Today, me and my son have been focused on building the Sesame Street Lego set together and it’s been amazing because it’s really good for his fine motor skills and he loves playing with the characters. I also really enjoy it because there's a real sense of satisfactio when you complete a Lego set. For me, it’s not about totally keeping my son away from the TV, it’s about keeping him away from shit TV. I don’t mind him watching Mr Tumble, Sesame Street or Hey Duggee, because I really think he learns from those types of programmes, especially when it comes to communication and language. What I don’t like is leaving him in front of the telly when he’s watching YouTube videos of people playing with Play Doh. And I really hate Bing. I’m yet to read a study which says that TV is universally bad for children, so I do get annoyed when people criticise you for giving your child more than an hour a day of telly.

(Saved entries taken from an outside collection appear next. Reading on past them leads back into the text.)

Lemma request_handler_implements pid' budget t X (e : request_event X) :
  impl t e (free t e) (request_handler pid' budget X e).
Proof using HJ HEL.
  destruct e as [X e| |request].
  - destruct e as [k i r|k i|k i rev r|k i rev|]; cbn [request_handler].
    + eapply request_implements_lift; [apply request_free_lift|by apply create_request_implements].
    + eapply request_implements_lift; [apply request_free_lift|by apply load_request_implements].
    + case_bool_decide; [|done].
      eapply request_implements_lift; [apply request_free_lift|by apply exchange_request_implements].
    + case_bool_decide; [|done].
      eapply request_implements_lift; [apply request_free_lift|by apply delete_request_implements].
    + intros s [] s' _ Hok [c Ha%es_arrives_documented].
      destruct (request_arrival_delivers prefix (λ t, t) t s c s' Hok Ha) as [Hd Hok'].
      assert (request_effect ra_step t _ (OnRecords DeliverRequest) s tt s') by by exists t.
      split_and!; [done|right; by exists tt|by right].
  - intros s x s' _ Hok [? ->]. split_and!; [done|by left|by right].
  - intros s x s' _ Hok [-> ?]. split_and!; [done|by left|by right].
Qed.

(** The records that were there may be read, and no write is under way. *)
Definition etcd_records_ok (s : EtcdState) : Prop := requests_ok prefix s ∧ et_late s = [].

Lemma etcd_revisions_ok s : etcd_records_ok s → revisions_ok s.
Proof using.
  intros [Hok Hl]. split; [|intros w (c & txn & Hin & _); rewrite Hl in Hin; by apply elem_of_nil in Hin].
  intros [k i] r rev Hr. destruct Hok as ([[Hr0 Hr1] Hinv] & _). simpl in Hr. unfold view_request, decode_request in Hr.
  simpl in Hr. destruct (et_kvs s !! request_key prefix k i) as [kv|] eqn:Hkv.
  - destruct (from_slice (kv_value kv)); simpl in Hr; [|done]. injection Hr as _ <-.
    specialize (Hinv _ _ Hkv). simpl in Hinv. assert (is_u 64 (kv_mod_revision kv)) as Hu by (split; lia).
    assert (is_legacy_revision (kv_mod_revision kv) = false) as Hleg.
    { rewrite legacy_spec by done. apply Z.leb_gt. lia. }
    split_and!; [done|rewrite plain_spec, Hleg by done; lia|congruence].
  - destruct (legacy_request_key_is_unambiguous k i) eqn:Ha; [|done].
    destruct (et_kvs s !! legacy_request_key prefix k i) as [kv|] eqn:Hkv'; [|done]. simpl in Hr.
    destruct (from_slice (kv_value kv)); simpl in Hr; [|done]. injection Hr as _ <-.
    specialize (Hinv _ _ Hkv'). simpl in Hinv. rewrite mark_legacy by lia.
    assert (is_u 64 (kv_mod_revision kv + 2 ^ 63)) as Hu by (split; lia).
    assert (is_legacy_revision (kv_mod_revision kv + 2 ^ 63) = true) as Hleg.
    { rewrite legacy_spec by done. apply Z.leb_le. lia. }
    split_and!; [done|rewrite plain_spec, Hleg by done; lia|done].
Qed.
Lemma step_index_inv s s' :
  index_inv s → etcd_inv s' → (∀ k, untouched k s s' ∨ updated k s') → index_inv s'.
Proof using HJL.
  intros (_ & Hroute & Hsound & Hcomplete) He Hk. split_and!; [done|..].
  - intros k kv Hkv. destruct (Hk k) as [[Heq _]|(record & route & Hv & Hrt & Hl & Hr & _)].
    + rewrite Heq in Hkv. by apply Hroute.
    + rewrite Hr in Hkv. injection Hkv as <-. split; [done|]. by exists record.
  - intros k key kv Hs Hkv. destruct (Hk k) as [[Heq Hst]|(record & route & Hv & Hrt & Hl & Hr & Hst)].
    + rewrite Hst in Hkv by done. rewrite Heq. by apply Hsound.
    + specialize (Hst key Hs). case_decide; [|congruence]. destruct Hst as (kv' & Hkv' & ? & ?).
      rewrite Hkv in Hkv'. injection Hkv' as <-. split; [done|]. by exists route, record.
  - intros Hc k route record Hr Hv key Hkey.
    assert (record_timeline record = k) as Hrt.
    { assert (route_ok k route) as (_ & record' & Hv' & <-).
      { destruct (Hk k) as [[Heq _]|(record' & route' & Hv' & Hrt' & Hl' & Hr' & _)].
        - rewrite Heq in Hr. by apply Hroute.
        - rewrite Hr' in Hr. injection Hr as <-. split; [done|]. by exists record'. }
      by rewrite (to_vec_inj _ _ _ Hv Hv'). }
    assert (status_key k key) as Hs by (rewrite <- Hrt; by apply index_keys_status).
    destruct (Hk k) as [[Heq Hst]|(record' & route' & Hv' & Hrt' & _ & Hr' & Hst)].
    + rewrite Hst by done. rewrite Heq in Hr. by eapply Hcomplete.
    + rewrite Hr' in Hr. injection Hr as <-. rewrite (to_vec_inj _ _ _ Hv Hv') in Hkey.
      specialize (Hst key Hs). rewrite decide_True in Hst by done. destruct Hst as (kv & -> & _). by eexists.
Qed.

(** ** Transactions *)

(** The operations that bring the index up to date with [record], and with them
    timeline [k]: [stale] are the keys they delete. *)
Definition reindex_ops (record : TimelineRecord) (value : string) (stale : list string) : list TxnOp :=
  (OpDelete <$> stale) ++ ((λ key, OpPut key value 0) <$> index_keys record).

Definition update_ops (k : string) (record : TimelineRecord) (value : string) (stale : list string) : list TxnOp :=
  OpPut (timeline_key prefix k) value 0 :: reindex_ops record value stale.

(** Operations on other timelines. *)
Definition elsewhere_op (k : string) (op : TxnOp) : Prop :=
  op_spares (timeline_key prefix k) op ∧ ∀ key, status_key k key → op_spares key op.

Lemma elsewhere_leaves k txn :
  Forall (elsewhere_op k) (txn_then txn) →
  leaves (timeline_key prefix k) txn ∧ ∀ key, status_key k key → leaves key txn.
Proof using.
  intros Hops. split; [|intros key Hs]; apply leaves_spares; eapply Forall_impl; try exact Hops; intros op [? ?]; auto.
Qed.

Lemma untouched_commit k txn s :
  Forall (elsewhere_op k) (txn_then txn) → untouched k s (etcd_commit txn s).2.
Proof using.
  intros [Hr Hs]%elsewhere_leaves. split; [by apply etcd_commit_leaves|].
  intros key ?. by apply etcd_commit_leaves, Hs.
Qed.

Lemma update_ops_elsewhere k k' record value stale :
  k ≠ k' → record_timeline record = k → Forall (status_key k) stale →
  Forall (elsewhere_op k') (update_ops k record value stale).
Proof using.
  intros Hne Hr Hstale. assert (∀ key, status_key k key → elsewhere_op k' (OpDelete key)) as Hkey.
  { intros key Hs. split; simpl; [by eapply status_key_apart|]. intros key' Hs' ->. by apply Hne, (status_key_unique _ _ key'). }
  unfold update_ops. constructor; [|apply Forall_app; split].
  - split; simpl; [by intros ?%timeline_key_inj|]. intros key Hs. apply not_eq_sym. by eapply status_key_apart.
  - rewrite Forall_fmap. eapply Forall_impl; [exact Hstale|]. exact Hkey.
  - rewrite Forall_fmap. apply Forall_forall. intros key Hin. apply index_keys_status in Hin. rewrite Hr in Hin.
    exact (Hkey key Hin).
Qed.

I had a call booked-in at 11am with some Dutch students from Utrecht University who had signed-up to help a charity with Google AdWords through the Google Online Marketing Challenge (GOMC). This is the third charity I’m signed-up with on the GOMC, as it’s a really great way to get some help with optimising your AdWords account and without having to spend hours and hours by yourself putting together a keywords plan. It’s all overseen by uni professors who offer guidance during the whole process, and so far my experience with the challenge has been really positive. Without getting too technical here, the Google Ad Grants account for AFCWF/DLAG is slightly more complicated than your average account because there are two websites which operate under the same charity number which means they have the same Google account and they compete against each other in keywords which makes it slightly problematic.

While linked, the two organisations both have pretty clear remits:

AFCWF: To help the community pursue their dreams by improving their skills, resilience, well-being and confidence.
DLAG: To help those in the local community who are in need of support and fight poverty and isolation

Both are very community-focused, but AFCWF is largely focused on building skills and physical health through exercise and DLAG is focused on fighting poverty and loneliness. I'm looking forward to working with the band of Dutch women, they seem really nice and more than capable of doing a great job. The initial meeting was very good, and this weekend they will be getting on with the time-consuming job of researching keywords.

I'm a Bristol Rovers fan, but I've always had a soft spot for the Wimbledon football club in Plough Lane because it's so resilient. The fact that it's been able to start from scratch and find league success more than once in my lifetime is certainly something to be proud of, and the people you meet at the Foundation and the DLAG are so incredibly passionate about club and community (even though I've only met most of them on WhatsApp).